MSU Adjunct Professor Tim Retzloff teaches LGBTQ studies and history says Shepard’s murder was a galvanizing moment in history.
“I think the Matthew Shepard case kind of woke people up in terms of him being kind of an everyday person that people could identify with, that it took place in Wyoming, that he was kind of placed against this fence and kind of a symbolic manner kind of accentuated the brutality of the crime,” he tells 6 News. “The fact that celebrities came out, you know, there were candlelight vigils around the country, and Ellen DeGeneres spoke at a rally about it. And then the President of the United States, Bill Clinton came out.”

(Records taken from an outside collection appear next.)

(* ===== verification/ModelData.v ===== *)
(** * Model gateway contracts ([model_gateway.py], lines 38-429 and 1286-1321)

    Requests, provider results, prices, the catalogue, tenant policies, reservations and call
    records, with their JSON documents, digests and validators, and the cost arithmetic. *)

From S2P Require Import Prelude PyJson PyTime PyModel Domain Durability.

Definition _MAX_MESSAGE_BYTES : Z := 32768.
Definition _MAX_CONTEXT_BYTES : Z := 131072.
Definition _MAX_MESSAGES : Z := 64.
Definition _MAX_TOOLS : Z := 16.
Definition _MAX_ROUTES : Z := 8.
Definition _MONEY_SCALE : Z := 1000000.

(** ** Enumerations *)

Inductive ModelProvider := MP_FAKE | MP_OPENAI | MP_ANTHROPIC.
#[export] Instance ModelProvider_eq_dec : EqDecision ModelProvider.
Proof. solve_decision. Defined.

Definition provider_value (p : ModelProvider) : string :=
  match p with MP_FAKE => "fake" | MP_OPENAI => "openai" | MP_ANTHROPIC => "anthropic" end.

Inductive ModelRole := MR_SYSTEM | MR_USER | MR_ASSISTANT | MR_TOOL.
#[export] Instance ModelRole_eq_dec : EqDecision ModelRole.
Proof. solve_decision. Defined.

Definition role_value (r : ModelRole) : string :=
  match r with
  | MR_SYSTEM => "system" | MR_USER => "user" | MR_ASSISTANT => "assistant" | MR_TOOL => "tool"
  end.

Inductive DataClassification := DC_PUBLIC | DC_INTERNAL | DC_CONFIDENTIAL | DC_RESTRICTED.
#[export] Instance DataClassification_eq_dec : EqDecision DataClassification.
Proof. solve_decision. Defined.

Definition data_classification_value (c : DataClassification) : string :=
  match c with
  | DC_PUBLIC => "public" | DC_INTERNAL => "internal"
  | DC_CONFIDENTIAL => "confidential" | DC_RESTRICTED => "restricted"
  end.

Inductive ModelCapability := CAP_JSON_SCHEMA | CAP_TOOLS | CAP_VISION.
#[export] Instance ModelCapability_eq_dec : EqDecision ModelCapability.
Proof. solve_decision. Defined.

Definition capability_value (c : ModelCapability) : string :=
  match c with CAP_JSON_SCHEMA => "json_schema" | CAP_TOOLS => "tools" | CAP_VISION => "vision" end.

Inductive ModelFinishReason := FR_STOP | FR_TOOL_CALL | FR_LENGTH | FR_CONTENT_FILTER.
#[export] Instance ModelFinishReason_eq_dec : EqDecision ModelFinishReason.
Proof. solve_decision. Defined.

Inductive BillingDisposition := NOT_BILLED | BILLED | AMBIGUOUS.
#[export] Instance BillingDisposition_eq_dec : EqDecision BillingDisposition.
Proof. solve_decision. Defined.

Inductive ModelErrorCode :=
  | EC_AUTHENTICATION | EC_BAD_REQUEST | EC_CANCELLED | EC_CAPABILITY | EC_CIRCUIT_OPEN
  | EC_CONTENT_FILTER | EC_MALFORMED_RESPONSE | EC_POLICY_DENIED | EC_PRICING_UNKNOWN
  | EC_RATE_LIMITED | EC_TIMEOUT | EC_TRANSIENT | EC_UNAVAILABLE | EC_USAGE_EXCEEDED.
#[export] Instance ModelErrorCode_eq_dec : EqDecision ModelErrorCode.
Proof. solve_decision. Defined.

(** ** Requests *)

Inductive MessageContent :=
  | TextContent (type text : string)
  | JsonContent (type : string) (value : payload).

Definition content_ok (c : MessageContent) : bool :=
  match c with
  | TextContent type text => bool_decide (type = "text") && length_between 1 _MAX_MESSAGE_BYTES text
  | JsonContent type value => bool_decide (type = "json") && (zlen value <=? 64)
  end.

Definition content_json (c : MessageContent) : json :=
  match c with
  | TextContent type text => JObj [("type", JStr type); ("text", JStr text)]
  | JsonContent type value => JObj [("type", JStr type); ("value", JObj value)]
  end.

(** [len(_canonical_json(value))]: the text is ASCII, so bytes are characters *)
Definition json_bytes (v : json) : Z := str_len (canonical_json v).

Record ModelMessage := {
  mm_role : ModelRole;
  mm_content : list MessageContent;
  mm_name : option string;
  mm_tool_call_id : option string
}.

(** The field constraints and [bound_content] *)
Definition ModelMessage_ok (m : ModelMessage) : bool :=
  count_range 1 16 (mm_content m) && forallb content_ok (mm_content m)
  && opt_Identifier (mm_name m) && opt_Identifier (mm_tool_call_id m)
  && (json_bytes (JList (content_json <$> mm_content m)) <=? _MAX_MESSAGE_BYTES).

Definition message_json (m : ModelMessage) : json :=
  JObj [("role", JStr (role_value (mm_role m))); ("content", JList (content_json <$> mm_content m));
        ("name", opt_json (mm_name m)); ("tool_call_id", opt_json (mm_tool_call_id m))].

Record ToolDefinition := {
  td_name : string;
  td_description : string;
  td_input_schema : payload
}.

Definition object_schema (schema : payload) : bool :=
  bool_decide (dict_get "type" schema = Some (JStr "object")).

(** The field constraints and [require_object_schema], which also sorts the schema *)
Definition ToolDefinition_ok (t : ToolDefinition) : bool :=
  Identifier (td_name t) && length_between 1 512 (td_description t) && (zlen (td_input_schema t) <=? 64)
  && object_schema (td_input_schema t) && (json_bytes (JObj (td_input_schema t)) <=? 16384).

Definition new_ToolDefinition (t : ToolDefinition) : res ToolDefinition :=
  t ← validated ToolDefinition_ok "tool definition" t;
  Ok {| td_name := td_name t; td_description := td_description t;
        td_input_schema := sort_payload (td_input_schema t) |}.

Definition tool_json (t : ToolDefinition) : json :=
  JObj [("name", JStr (td_name t)); ("description", JStr (td_description t));
        ("input_schema", JObj (td_input_schema t))].

Record StructuredOutputDefinition := {
  so_name : string;
  so_json_schema : payload;
  so_strict : bool
}.

Definition StructuredOutputDefinition_ok (o : StructuredOutputDefinition) : bool :=
  Identifier (so_name o) && (zlen (so_json_schema o) <=? 128)
  && object_schema (so_json_schema o) && (json_bytes (JObj (so_json_schema o)) <=? 32768).

Definition new_StructuredOutputDefinition (o : StructuredOutputDefinition)
    : res StructuredOutputDefinition :=
  o ← validated StructuredOutputDefinition_ok "structured output" o;
  Ok {| so_name := so_name o; so_json_schema := sort_payload (so_json_schema o);
        so_strict := so_strict o |}.

Definition structured_output_json (o : StructuredOutputDefinition) : json :=
  JObj [("name", JStr (so_name o)); ("json_schema", JObj (so_json_schema o));
        ("strict", JBool (so_strict o))].

Record ModelCallBinding := {
  mb_tenant_id : string;
  mb_run_id : string;
  mb_call_id : string;
  mb_purpose : string;
  mb_data_classification : DataClassification;
  mb_risk : RiskLevel
}.

Definition ModelCallBinding_ok (b : ModelCallBinding) : bool :=
  Identifier (mb_tenant_id b) && Identifier (mb_run_id b) && Identifier (mb_call_id b)
  && Identifier (mb_purpose b).

Record ModelRequest := {
  mq_binding : ModelCallBinding;
  mq_messages : list ModelMessage;
  mq_max_output_tokens : Z;
  mq_temperature_milli : Z;
  mq_tools : list ToolDefinition;
  mq_allowed_tool_names : list string;
  mq_structured_output : option StructuredOutputDefinition
}.

Definition mq_tenant_id (q : ModelRequest) : string := mb_tenant_id (mq_binding q).
Definition mq_run_id (q : ModelRequest) : string := mb_run_id (mq_binding q).
Definition mq_call_id (q : ModelRequest) : string := mb_call_id (mq_binding q).

(** The field constraints, [require_unique_tool_names] and [bound_context]; the parts of a
    request are models of their own, validated when they are made. *)
Definition ModelRequest_ok (q : ModelRequest) : bool :=
  ModelCallBinding_ok (mq_binding q)
  && count_range 1 _MAX_MESSAGES (mq_messages q) && forallb ModelMessage_ok (mq_messages q)
  && in_range 1 32768 (mq_max_output_tokens q) && in_range 0 2000 (mq_temperature_milli q)
  && (zlen (mq_tools q) <=? _MAX_TOOLS) && forallb ToolDefinition_ok (mq_tools q)
  && (zlen (mq_allowed_tool_names q) <=? _MAX_TOOLS) && forallb Identifier (mq_allowed_tool_names q)
  && opt_ok StructuredOutputDefinition_ok (mq_structured_output q)
  && bool_decide (NoDup (td_name <$> mq_tools q))
  && (json_bytes (JList (message_json <$> mq_messages q)) <=? _MAX_CONTEXT_BYTES).

(** [ModelRequest(...)], with [normalize_tools] *)
Definition new_ModelRequest (q : ModelRequest) : res ModelRequest :=
  q ← validated ModelRequest_ok "model request" q;
  Ok {| mq_binding := mq_binding q; mq_messages := mq_messages q;
        mq_max_output_tokens := mq_max_output_tokens q; mq_temperature_milli := mq_temperature_milli q;
        mq_tools := mq_tools q; mq_allowed_tool_names := sorted_set (mq_allowed_tool_names q);
        mq_structured_output := mq_structured_output q |}.

Definition binding_json (b : ModelCallBinding) : json :=
  JObj [("tenant_id", JStr (mb_tenant_id b)); ("run_id", JStr (mb_run_id b));
        ("call_id", JStr (mb_call_id b)); ("purpose", JStr (mb_purpose b));
        ("data_classification", JStr (data_classification_value (mb_data_classification b)));
        ("risk", JStr (risk_value (mb_risk b)))].

Definition output_definition_json (o : option StructuredOutputDefinition) : json :=
  match o with Some o => structured_output_json o | None => JNull end.

Definition request_json (q : ModelRequest) : json :=
  JObj [("binding", binding_json (mq_binding q)); ("messages", JList (message_json <$> mq_messages q));
        ("max_output_tokens", JInt (mq_max_output_tokens q));
        ("temperature_milli", JInt (mq_temperature_milli q));
        ("tools", JList (tool_json <$> mq_tools q));
        ("allowed_tool_names", strings_json (mq_allowed_tool_names q));
        ("structured_output", output_definition_json (mq_structured_output q))].

Definition request_digest `{!Digest} (q : ModelRequest) : string := json_digest (request_json q).

(** [_conservative_tokens] *)
Definition _conservative_tokens (q : ModelRequest) : Z :=
  Z.max 1 ((json_bytes (JObj [("messages", JList (message_json <$> mq_messages q));
                              ("tools", JList (tool_json <$> mq_tools q));
                              ("structured_output", output_definition_json (mq_structured_output q))])
            + 2) / 3).

(** ** Provider results and prices *)

Record ModelUsage := {
  us_input_tokens : Z;
  us_output_tokens : Z;
  us_cache_read_tokens : Z;
  us_cache_write_tokens : Z;
  us_provider_reported : bool
}.
#[export] Instance ModelUsage_eq_dec : EqDecision ModelUsage.
Proof. solve_decision. Defined.

Definition ModelUsage_ok (u : ModelUsage) : bool :=
  in_range 0 10000000 (us_input_tokens u) && in_range 0 10000000 (us_output_tokens u)
  && in_range 0 10000000 (us_cache_read_tokens u) && in_range 0 10000000 (us_cache_write_tokens u).

Definition total_tokens (u : ModelUsage) : Z :=
  us_input_tokens u + us_output_tokens u + us_cache_read_tokens u + us_cache_write_tokens u.

Record SafetyAssessment := {
  sa_blocked : bool;
  sa_categories : list string;
  sa_provider_reported : bool
}.

Definition new_SafetyAssessment (a : SafetyAssessment) : res SafetyAssessment :=
  a ← validated (λ a, forallb Identifier (sa_categories a)) "safety assessment" a;
  Ok {| sa_blocked := sa_blocked a; sa_categories := sorted_set (sa_categories a);
        sa_provider_reported := sa_provider_reported a |}.

Record ProviderResult := {
  pr_structured_output : payload;
  pr_usage : ModelUsage;
  pr_finish_reason : ModelFinishReason;
  pr_safety : SafetyAssessment;
  pr_provider_request_ref : option string
}.

Definition ProviderResult_ok (r : ProviderResult) : bool :=
  (zlen (pr_structured_output r) <=? 128) && ModelUsage_ok (pr_usage r)
  && forallb Identifier (sa_categories (pr_safety r)) && opt_Identifier (pr_provider_request_ref r).

Record ModelPrice := {
  px_version : string;
  px_currency : string;
  px_input : Z;
  px_output : Z;
  px_cache_read : Z;
  px_cache_write : Z
}.

Definition ModelPrice_ok (p : ModelPrice) : bool :=
  Identifier (px_version p) && bool_decide (px_currency p = "USD")
  && in_range 0 (10 ^ 12) (px_input p) && in_range 0 (10 ^ 12) (px_output p)
  && in_range 0 (10 ^ 12) (px_cache_read p) && in_range 0 (10 ^ 12) (px_cache_write p).

(** [_round_cost]: the quotient by [_MONEY_SCALE] rounded up.  The decimal quotient is exact, as
    products of token counts and prices have fewer than the context's 28 digits. *)
Definition _round_cost (product : Z) : Z := - (- product / _MONEY_SCALE).

Definition maximum_cost_microunits (p : ModelPrice) (input_tokens output_tokens : Z) : Z :=
  _round_cost (input_tokens * px_input p + output_tokens * px_output p
               + input_tokens * px_cache_read p + input_tokens * px_cache_write p).

Definition actual_cost_microunits (p : ModelPrice) (u : ModelUsage) : Z :=
  _round_cost (us_input_tokens u * px_input p + us_output_tokens u * px_output p
               + us_cache_read_tokens u * px_cache_read p + us_cache_write_tokens u * px_cache_write p).
(* ===== verification/ModelStore.v ===== *)
(** * The model control store ([InMemoryModelControlStore] of [model_gateway.py])

    Policies, the catalogue, tenant budgets, and the ledger of reservations and call records.
    One definition per method. *)

From S2P Require Import Prelude PyJson PyTime PyModel Domain ModelData.

(** ** State *)

Record model_store := {
  _policies : gmap string TenantModelPolicy;
  _catalog : gmap (string * string) ModelCatalogEntry;
  _limits : gmap string Z;
  _reservations : list ((string * string) * ModelReservation);
  _records : list ((string * string) * ModelCallRecord);
  _finalized : gmap (string * string) bool
}.

(** [InMemoryModelControlStore(policies=..., catalog=..., tenant_cost_limits=...)]: a later
    policy or entry with the same key replaces an earlier one. *)
Definition new_model_store (policies : list TenantModelPolicy) (catalog : list ModelCatalogEntry)
    (tenant_cost_limits : gmap string Z) : model_store :=
  {| _policies := foldl (λ m p, <[tm_tenant_id p := p]> m) ∅ policies;
     _catalog := foldl (λ m e, <[(ce_tenant_id e, entry_key e) := e]> m) ∅ catalog;
     _limits := tenant_cost_limits; _reservations := []; _records := []; _finalized := ∅ |}.

Definition set_policies (f : gmap string TenantModelPolicy → gmap string TenantModelPolicy)
    (s : model_store) : model_store :=
  {| _policies := f (_policies s); _catalog := _catalog s; _limits := _limits s;
     _reservations := _reservations s; _records := _records s; _finalized := _finalized s |}.

Definition set_reservation (k : string * string) (v : ModelReservation) (s : model_store) : model_store :=
  {| _policies := _policies s; _catalog := _catalog s; _limits := _limits s;
     _reservations := dict_set k v (_reservations s); _records := _records s;
     _finalized := _finalized s |}.

Definition set_record (k : string * string) (c : ModelCallRecord) (s : model_store) : model_store :=
  {| _policies := _policies s; _catalog := _catalog s; _limits := _limits s;
     _reservations := _reservations s; _records := dict_set k c (_records s);
     _finalized := _finalized s |}.

Definition set_finalized (k : string * string) (b : bool) (s : model_store) : model_store :=
  {| _policies := _policies s; _catalog := _catalog s; _limits := _limits s;
     _reservations := _reservations s; _records := _records s;
     _finalized := <[k := b]> (_finalized s) |}.

Definition reservations (s : model_store) : list ModelReservation := (_reservations s).*2.
Definition records (s : model_store) : list ModelCallRecord := (_records s).*2.

Definition of_call (tenant_id call_id : string) (c : ModelCallRecord) : bool :=
  bool_decide (mc_tenant_id c = tenant_id) && bool_decide (mc_call_id c = call_id).

Definition is_ambiguous (c : ModelCallRecord) : bool := bool_decide (mc_billing c = AMBIGUOUS).
Definition is_billed (c : ModelCallRecord) : bool := bool_decide (mc_billing c = BILLED).

(** [record.cost_microunits or 0] *)
Definition cost_or_0 (c : ModelCallRecord) : Z := default 0 (mc_cost_microunits c).

(** ** Policies and catalogue *)

Definition current_policy (tenant_id : string) (s : model_store) : option TenantModelPolicy :=
  _policies s !! tenant_id.

Definition replace_policy (policy : TenantModelPolicy) : M model_store unit :=
  modify (set_policies (insert (tm_tenant_id policy) policy)).

Definition catalog_entry (tenant_id key : string) (s : model_store) : option ModelCatalogEntry :=
  _catalog s !! (tenant_id, key).

(** ** Budget *)

(** What a reservation counts against its tenant's budget: the reserved amount while an attempt
    may still be billed, then what was billed *)
Definition _consumed_cost (s : model_store) (v : ModelReservation) : Z :=
  match _finalized s !! (mv_tenant_id v, mv_reservation_id v) with
  | None | Some true => mv_reserved_cost_microunits v
  | Some false =>
      sum_of cost_or_0 (List.filter (λ c, of_call (mv_tenant_id v) (mv_reservation_id v) c && is_billed c)
                          (records s))
  end.

Definition tenant_consumed (s : model_store) (tenant_id : string) : Z :=
  sum_of (_consumed_cost s) (List.filter (λ v, bool_decide (mv_tenant_id v = tenant_id)) (reservations s)).

Definition run_calls (s : model_store) (tenant_id run_id : string) : Z :=
  zlen (List.filter (λ v, bool_decide (mv_tenant_id v = tenant_id) && bool_decide (mv_run_id v = run_id))
          (reservations s)).

Section digest.
Context `{!Digest}.

Definition same_reservation (q : ModelRequest) (policy : TenantModelPolicy) (maximum_input_tokens : Z)
    (v : ModelReservation) : bool :=
  (mv_requested_input_tokens v =? maximum_input_tokens)
  && (mv_requested_output_tokens v =? mq_max_output_tokens q)
  && bool_decide (mv_policy_id v = tm_policy_id policy)
  && (mv_policy_revision v =? tm_revision policy)
  && bool_decide (mv_policy_digest v = model_policy_digest policy).

Definition reserve (q : ModelRequest) (policy : TenantModelPolicy)
    (maximum_input_tokens maximum_cost_microunits : Z) (now : datetime) : M model_store ModelReservation :=
  let key := (mq_tenant_id q, mq_call_id q) in
  s ← get;
  match dict_get key (_reservations s) with
  | Some existing =>
      lift (raise_if (negb (same_reservation q policy maximum_input_tokens existing)) PolicyDenied
              "model reservation parameters changed");;
      mret existing
  | None =>
      lift (raise_if (tm_maximum_cost_microunits policy <? maximum_cost_microunits) PolicyDenied
              "model call exceeds policy cost ceiling");;
      lift (raise_if (default 0 (_limits s !! mq_tenant_id q)
                      <? tenant_consumed s (mq_tenant_id q) + maximum_cost_microunits) PolicyDenied
              "tenant model budget exhausted");;
      lift (raise_if (tm_maximum_calls_per_run policy <=? run_calls s (mq_tenant_id q) (mq_run_id q))
              PolicyDenied "model run call limit exhausted");;
      v ← lift (validated ModelReservation_ok "model reservation"
        {| mv_tenant_id := mq_tenant_id q; mv_run_id := mq_run_id q; mv_reservation_id := mq_call_id q;
           mv_requested_input_tokens := maximum_input_tokens;
           mv_requested_output_tokens := mq_max_output_tokens q;
           mv_reserved_cost_microunits := maximum_cost_microunits;
           mv_policy_id := tm_policy_id policy; mv_policy_revision := tm_revision policy;
           mv_policy_digest := model_policy_digest policy; mv_created_at := now |});
      modify (set_reservation key v);;
      mret v
  end.

(** The write-ahead intent of one attempt *)
Definition requested_record (v : ModelReservation) (q : ModelRequest) (entry : ModelCatalogEntry)
    (attempt_id : string) (now : datetime) : ModelCallRecord :=
  {| mc_tenant_id := mq_tenant_id q; mc_run_id := mq_run_id q; mc_call_id := mq_call_id q;
     mc_attempt_id := attempt_id; mc_request_digest := request_digest q;
     mc_catalog_key := entry_key entry; mc_price_version := px_version (ce_price entry);
     mc_policy_revision := mv_policy_revision v; mc_requested_at := now; mc_completed_at := None;
     mc_outcome := "requested"; mc_billing := AMBIGUOUS; mc_usage := None;
     mc_cost_microunits := None; mc_error_code := None |}.

Definition append_requested (v : ModelReservation) (q : ModelRequest) (entry : ModelCatalogEntry)
    (attempt_id : string) (now : datetime) : M model_store ModelCallRecord :=
  let key := (mq_tenant_id q, attempt_id) in
  s ← get;
  match dict_get key (_records s) with
  | Some existing =>
      lift (raise_if (bool_decide (mc_request_digest existing ≠ request_digest q)) PolicyDenied
              "model attempt id was reused with different input");;
      lift (raise PolicyDenied "model attempt already has durable intent; reconcile before retry")
  | None =>
      c ← lift (validated ModelCallRecord_ok "model call record"
                  (requested_record v q entry attempt_id now));
      modify (set_record key c);;
      mret c
  end.
End digest.

(** [current.model_copy(update={...})] *)
Definition settled (outcome : string) (billing : BillingDisposition) (usage : option ModelUsage)
    (cost_microunits : option Z) (error_code : option ModelErrorCode) (now : datetime)
    (c : ModelCallRecord) : ModelCallRecord :=
  {| mc_tenant_id := mc_tenant_id c; mc_run_id := mc_run_id c; mc_call_id := mc_call_id c;
     mc_attempt_id := mc_attempt_id c; mc_request_digest := mc_request_digest c;
     mc_catalog_key := mc_catalog_key c; mc_price_version := mc_price_version c;
     mc_policy_revision := mc_policy_revision c; mc_requested_at := mc_requested_at c;
     mc_completed_at := Some now; mc_outcome := outcome; mc_billing := billing; mc_usage := usage;
     mc_cost_microunits := cost_microunits; mc_error_code := error_code |}.

(** Whether some record of the call is still ambiguous *)
Definition call_ambiguous (s : model_store) (tenant_id call_id : string) : bool :=
  existsb is_ambiguous (List.filter (of_call tenant_id call_id) (records s)).

Definition reconcile (tenant_id attempt_id outcome : string) (billing : BillingDisposition)
    (usage : option ModelUsage) (cost_microunits : option Z) (error_code : option ModelErrorCode)
    (now : datetime) : M model_store ModelCallRecord :=
  lift (raise_if (bool_decide (billing = BILLED)
                  && (bool_decide (usage = None) || bool_decide (cost_microunits = None)))
          IntegrityFailure "billed model outcome requires usage and cost");;
  let key := (tenant_id, attempt_id) in
  s ← get;
  match dict_get key (_records s) with
  | None => lift (raise PolicyDenied "model attempt intent is unavailable")
  | Some current =>
      let updated := settled outcome billing usage cost_microunits error_code now current in
      match mc_completed_at current with
      | None => modify (set_record key updated);; mret updated
      | Some _ =>
          if is_ambiguous current && negb (bool_decide (billing = AMBIGUOUS)) then
            modify (set_record key updated);;
            let call_key := (tenant_id, mc_call_id current) in
            s ← get;
            (if bool_decide (is_Some (_finalized s !! call_key))
             then modify (set_finalized call_key (call_ambiguous s tenant_id (mc_call_id current)))
             else mret tt);;
            mret updated
          else mret current
      end
  end.

Definition finalize (v : ModelReservation) (now : datetime) : M model_store unit :=
  let key := (mv_tenant_id v, mv_reservation_id v) in
  s ← get;
  match _finalized s !! key with
  | Some _ => mret tt
  | None => modify (set_finalized key (call_ambiguous s (mv_tenant_id v) (mv_reservation_id v)))
  end.

(** ** Views *)

Definition usage (tenant_id run_id : string) (s : model_store) : res ModelUsageView :=
  let vs := List.filter (λ v, bool_decide (mv_tenant_id v = tenant_id) && bool_decide (mv_run_id v = run_id))
              (reservations s) in
  let cs := List.filter (λ c, bool_decide (mc_tenant_id c = tenant_id) && bool_decide (mc_run_id c = run_id))
              (records s) in
  let used := omap mc_usage cs in
  validated ModelUsageView_ok "usage view"
    {| uv_run_id := run_id;
       uv_reserved_cost_microunits := sum_of mv_reserved_cost_microunits vs;
       uv_reconciled_cost_microunits := sum_of cost_or_0 (List.filter is_billed cs);
       uv_ambiguous_cost_microunits := sum_of mv_reserved_cost_microunits
         (List.filter (λ v, existsb (λ c, bool_decide (mc_call_id c = mv_reservation_id v)
                                          && (is_ambiguous c || bool_decide (mc_completed_at c = None))) cs) vs);
       uv_input_tokens := sum_of us_input_tokens used;
       uv_output_tokens := sum_of us_output_tokens used;
       uv_call_count := zlen cs |}.

Definition route_health (tenant_id : string) (s : model_store) (r : ModelRoute) : res ProviderHealthView :=
  let cs := List.filter (λ c, bool_decide (mc_tenant_id c = tenant_id)
                              && bool_decide (mc_catalog_key c = catalog_key r)) (records s) in
  let failures := zlen (List.filter (λ c, bool_decide (is_Some (mc_error_code c))) cs) in
  validated ProviderHealthView_ok "provider health view"
    {| ph_provider := mt_provider r; ph_model := mt_model r; ph_region := mt_region r;
       ph_status := match cs with
                    | [] => "unknown"
                    | _ => if failures =? 0 then "healthy" else "degraded"
                    end;
       ph_observed_calls := zlen cs; ph_failure_count := failures |}.

Definition health (tenant_id : string) (s : model_store) : res (list ProviderHealthView) :=
  match current_policy tenant_id s with
  | None => Ok []
  | Some policy =>
      foldM (λ views r, v ← route_health tenant_id s r; Ok (views ++ [v])) [] (tm_routes policy)
  end.

Definition catalog (tenant_id : string) (s : model_store) : list ModelCatalogEntry :=
  match current_policy tenant_id s with
  | None => []
  | Some policy => omap (λ r, catalog_entry tenant_id (catalog_key r) s) (tm_routes policy)
  end.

He notes that this was a moment in LGBTQ history when activism had shifted from HIV because the release of successful medications made it a manageable condition instead of a “death sentence,” and became “a moment of maybe kind of shifting the movement’s attention.”
“Many of [young members of the LGBTQ community] feeling they should be out,” says Retzloff. “That the world might be safer for them, and the murder of Matthew Shepard was kind of a wake-up call that — you know — maybe things aren’t quite so safe.”
This year, when introducing Matthew Shepard as a conversation point in his classes, he says the students did not know who he was.
“It’s kind of shocking to have 25 years go by and realize that there’s been all kinds of history that students don’t remember,” he says.
While Shepard’s name may not be fully in the frame for some, his legacy continues to impact the country, Retzloff points out.
The U.S. did not pass a hate crimes law until 2009, more than a decade after Shepard’s death. The law was called the Matthew Shepard and James Byrd, Jr. Hate Crimes Prevention Act. Byrd was a Black man who was tied to a truck in Jasper, TX in 1998 and dragged to his death because he was Black. The family of Byrd and Shepard worked together lobbying federal lawmakers to pass the law.
The two men who would be convicted in the case of Shepard’s death — Aaron McKinney and Russell Henderson. They tried to argue they killed Shepard because he made sexual advances on them. The defense has been labeled as “gay panic defense.” 17 states and D.C. have banned the defense, according to the Movement Advancement Project. Michigan lawmakers are currently debating making this state the 18th to ban the defense.
Regardless of the historical reverberations, Retzloff says remembering history is important and so are the names of people involved.
“This is a really important thing that we do as a society and as a culture,” Retzloff says. “It’s part of how we heal, but also part of how we make sure not to forget and continue to be galvanized by events that are really, horrible. And we don’t want a world where a 21-year-old gay kid at the University of Wyoming could just suddenly lose his life because he encountered a couple of guys who don’t like the fact that he’s gay.”
Witeck concurs and says Shepard would have had a message today.
“I think his message, Matthew’s message would be that we’re all accountable. That we’re all blessed with the gift of life and to use your life to educate and respect and open your hearts and minds to all people especially people who are different from us,” Witeck says. “I think young people are captivated by that mission and they believe it strongly. Believe it because they don’t understand why there is so much hate in the world. But I also want to say they need to be made themselves to feel safe and that’s our job as adults to make young people feel safe everywhere they go.”